Enhanced Biomolecular Binding to Beads on a Digital Microfluidic Device

Abstract

Digital microfluidic (DMF) technology is being utilized for commercial applications such as point-of-care diagnostics, sample processing and genomic library preparation. Advances in this field offer exciting possibilities into immunoassays, enzymatic analysis, and next-generation sequencing. However, typical biomolecular protocols performed in laboratories are far more complex, requiring large reagent volumes, long processing times and provide a low throughput analysis. Using a DMF platform enables overcoming experimental barriers of manual laboratory protocol execution, allowing for scaling the platform geometry, assay times, volumes of reagents used, and minimizing the use of external mechanical equipment.

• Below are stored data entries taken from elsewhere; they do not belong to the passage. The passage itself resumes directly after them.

(* ===== verification/Preemption.v ===== *)
(** * Timer preemption

    Models [src/kernel/TimerPreemptiveScheduler.cpp]: an interrupt controller
    and a timer of its own, attached to one CPU; before and after every CPU step
    a pending timer request makes the dispatcher switch to the next process and
    is then acknowledged. *)

From S2P Require Import Prelude Words ALU Memory ISA Binary Interrupts Devices CPUState Trace CPU CPUExec CPUStep CPUFrames CPUInv CPURun Image Process ProcTable Scheduler Dispatcher.
Open Scope Z_scope.

(** [attached_cpu_] is a pointer: CPUs are told apart by a number. *)
Record TimerPreemptiveScheduler := {
  tp_controller : nat;
  tp_timer : nat;
  tp_attached_cpu : option nat;
  tp_started : bool;
  tp_preemption_count : Z;
  tp_context_switch_count : Z;
}.

#[export] Instance TimerPreemptiveScheduler_eq_dec : EqDecision TimerPreemptiveScheduler.
Proof. solve_decision. Defined.

Definition set_attached_cpu (c : option nat) (p : TimerPreemptiveScheduler) : TimerPreemptiveScheduler :=
  {| tp_controller := tp_controller p; tp_timer := tp_timer p; tp_attached_cpu := c; tp_started := tp_started p;
     tp_preemption_count := tp_preemption_count p; tp_context_switch_count := tp_context_switch_count p |}.
Definition set_started (b : bool) (p : TimerPreemptiveScheduler) : TimerPreemptiveScheduler :=
  {| tp_controller := tp_controller p; tp_timer := tp_timer p; tp_attached_cpu := tp_attached_cpu p; tp_started := b;
     tp_preemption_count := tp_preemption_count p; tp_context_switch_count := tp_context_switch_count p |}.
Definition set_counts (preemptions switches : Z) (p : TimerPreemptiveScheduler) : TimerPreemptiveScheduler :=
  {| tp_controller := tp_controller p; tp_timer := tp_timer p; tp_attached_cpu := tp_attached_cpu p;
     tp_started := tp_started p; tp_preemption_count := preemptions; tp_context_switch_count := switches |}.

The DMF platform also allows for easy integration with detection systems enabling real-time data analysis and efficient resource allocation. This thesis explores theoretical and experimental approaches for carrying out enhanced biomolecular binding to magnetic beads on a DMF platform as part of a sample preparation protocol. Different DMF prototypes were designed using standard microfabrication procedures to compare passive mixing, active mixing on electrode arrays and local bead actuation on an integrated current-wire electrode, whereby current is sequenced through copper wires fabricated on the electrode to generate magnetic-fields on-chip that cause the magnetic beads in the assay to move relative to the antibody. By making use of an integrated fluorescence detection system, the binding efficiency for each of these approaches is determined. The current-wire device design proves to be a valuable tool in creating an integrated DMF system to carry out intensive bead binding in an assay allowing for lower reagent volumes, shorter assay times and reduced surface area, thus impacting device yield.